Lt. Gen. Muhoozi clarifies on army retirement message

Mar 08, 2022

 Muhoozi's tweet on Tuesday took many by surprise fueling speculation that he might be planning to now join politics.

Commander Land Forces, Lt. Gen. Muhoozi Kainerugaba

Charles Etukuri
Senior Writer @New Vision

The Commander Land Forces, Lt. Gen. Muhoozi Kainerugaba, has made a clarification on his post about his retirement from the Uganda Peoples Defence Forces.

In a video shared at 5:03 pm on Tuesday, March 8, 2022, by journalist Andrew Mwenda who is a close confidant to Muhoozi, the Senior Presidential Advisor on Special Operations is seen clarifying he was not retiring tomorrow but in eight years. “Not tomorrow but in eight years,” Muhoozi says in the video.

Mwenda confirmed the video was recorded today in Entebbe. The video follows a viral tweet from Muhoozi on Tuesday in which he announced he was planning to retire from the army.

“After 28 years of service in my glorious military, the greatest military in the world, I am happy to announce my retirement. Me and my soldiers have achieved so much! I have only love and respect for all those great men and women that achieve greatness for Uganda every day,” Muhoozi tweeted.

 Muhoozi's tweet on Tuesday took many by surprise fueling speculation that he might be planning to now join politics. Born on April 24, 1974, 47-year-old Lt. Gen. Kainerugaba is the son of President Yoweri Museveni.

On Tuesday, army sources noted that even if he wanted to quit the army, Lt. Gen. Muhoozi still had to first write to the Army Promotions and Commissions Board before he is cleared to leave the army.

Defence Spokesperson Felix Kulayigye on Tuesday March 8, 2022 noted that he had not yet been briefed about Lt. Gen. Kainerugaba’s decision to quit the army and would not comment on the issue.

Kulayigye however explained that any officer who wanted to quit the army needed to write first to the Army Promotions and Commissions board.

“You apply to retire to the Board and the look into your application,” Kulayigye said.

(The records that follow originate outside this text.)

Lemma matchProduct_cons c s :
  (noMatchHere (c :: s) /\ matchProduct (c :: s) = matchProduct s) \/
  (exists rest, stripPrefix (js "product/") (c :: s) = Some rest /\
                leadingDigits rest <> [] /\
                matchProduct (c :: s) = Some (leadingDigits rest)).
Proof.
  unfold noMatchHere. cbn [matchProduct].
  destruct (stripPrefix (js "product/") (c :: s)) as [rest|]; [|left; split; reflexivity].
  destruct (leadingDigits rest) as [|d ds] eqn:Hd; [left; split; reflexivity|].
  right. exists rest. rewrite Hd. repeat split. discriminate.
Qed.

Lemma matchProduct_sound s id :
  matchProduct s = Some id ->
  id <> [] /\ Forall (fun c => isDigit c = true) id /\
  exists pre rest,
    s = pre ++ js "product/" ++ id ++ rest /\
    (forall c, head rest = Some c -> isDigit c = false) /\
    (forall pre' d rest', s = pre' ++ js "product/" ++ d :: rest' ->
       isDigit d = true -> length pre <= length pre').
Proof.
  revert id. induction s as [|c s IH]; intros id; [discriminate|].
  destruct (matchProduct_cons c s) as [[Hno ->]|(rest & Hp & Hne & ->)].
  - intros Hm. destruct (IH id Hm) as (Hid & Hdig & pre & rest & Hs & Hrest & Hleft).
    split; [exact Hid|]. split; [exact Hdig|].
    exists (c :: pre), rest. split; [cbn [app]; f_equal; exact Hs|].
    split; [exact Hrest|]. intros pre' d rest' Hs' Hd.
    destruct pre' as [|x pre'].
    + rewrite (noMatchHere_digit _ d rest' Hno Hs') in Hd. discriminate.
    + assert (Hs'' : s = pre' ++ js "product/" ++ d :: rest')
        by (cbn [app] in Hs'; congruence).
      cbn [length]. apply le_n_S. eapply Hleft; eassumption.
  - intros [= <-]. split; [exact Hne|].
    destruct (leadingDigits_split rest) as (Hdig & rest' & Hsplit & Hrest').
    split; [exact Hdig|]. exists [], rest'. split; [|split].
    + apply stripPrefix_Some in Hp. cbn [app]. rewrite Hp. f_equal. exact Hsplit.
    + exact Hrest'.
    + intros. cbn [length]. apply Nat.le_0_l.
Qed.

Lemma matchProduct_None s :
  matchProduct s = None <->
  forall pre d rest, s = pre ++ js "product/" ++ d :: rest -> isDigit d = false.
Proof.
  split.
  - induction s as [|c s IH]; intros Hm pre d rest Hs.
    + destruct pre; discriminate.
    + destruct (matchProduct_cons c s) as [[Hno Heq]|(r & _ & _ & Heq)];
        rewrite Heq in Hm; [|discriminate].
      destruct pre as [|x pre].
      * exact (noMatchHere_digit _ d rest Hno Hs).
      * assert (Hs' : s = pre ++ js "product/" ++ d :: rest)
          by (cbn [app] in Hs; congruence).
        exact (IH Hm pre d rest Hs').
  - intros Hall. destruct (matchProduct s) as [id|] eqn:Hm; [|reflexivity].
    destruct (matchProduct_sound s id Hm) as (Hid & Hdig & pre & rest & Hs & _).
    destruct id as [|d id]; [contradiction|].
    apply Forall_cons in Hdig as [Hd _].
    rewrite (Hall pre d (id ++ rest) Hs) in Hd. discriminate.
Qed.

Example matchProduct_sampleLink : matchProduct sampleLink = Some (js "36165").
Proof. vm_compute. reflexivity. Qed.

Example matchProduct_needs_digit : matchProduct (js "/product/abc/product/7x") = Some (js "7").
Proof. vm_compute. reflexivity. Qed.

Lemma start_pricing_inv link finish st :
  pricing_inv st -> pricing_inv (fetchTCGPlayerPricing_start decodeURIComponent link finish st).
Proof.
  intros Hinv. unfold fetchTCGPlayerPricing_start.
  destruct (negb (truthy link)).
  { split; [left; reflexivity|discriminate]. }
  destruct (extractTCGPlayerProductId decodeURIComponent link) as [id|]; [|exact Hinv].
  destruct (negb (truthy id)).
  { split; [left; reflexivity|discriminate]. }
  destruct Hinv as [Hprice _]. split; [exact Hprice|].
  intros _. split; [reflexivity|]. cbn. intros H. apply app_eq_nil in H as [_ H]. discriminate.
Qed.

Lemma orNull_cases v : orNull v = JNull \/ (falsy v = false /\ orNull v = v).
Proof. unfold orNull. destruct (falsy v); [left|right; split]; reflexivity. Qed.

However, a senior army officer who didn’t want to be named noted that one would not just quit the army through twitter. “You can’t quit the army once you are on active duty. You are contractually and constrained and obligated to remain in active service for the period to which you committed to or if the Army Promotions and Commissions Board think they still need you, they can conscript you into service,” the Senior Army Officer said.

The Senior Officer further added that soldiers are discharged from duty early due to physical or psychological inability to perform duties, for drug abuse, misconduct, and other violations.

“It could also be at the prerogative of the Commander in Chief of the Armed Forces or the Army Promotions Board to discharge him,” the source said giving an example of Gen. David Ssejusa whose retirement from the army has still been deferred several years after he had applied to retire.

On Tuesday, Balaam Barugahare one of the youths who are staunch supporter of Gen. Muhoozi urged the army to let Muhoozi go fight poverty among the youths.

Reacting to Muhoozi’s earlier tweet of his planned retirement, Balaam said, “Pray for us so that we enter the race properly. After fighting rebellion in the bush, the focus now should be fighting poverty among young people. That should be the focus for anyone.

That is what Gen. Kainerugaba’s aim is. He wants to get out but for us we are waiting for him and will convince him to join us because Mzee (Museveni) has tried the battle of fighting poverty but this requires a young man who can command this battle of fighting poverty,” Balaam said.

He however noted that that Kainerugaba was not yet out of the army. “At the end of the day the army has rules. You can’t say you have retired and the army says no. We pray they don’t get stuck on him this time around,” Balaam added.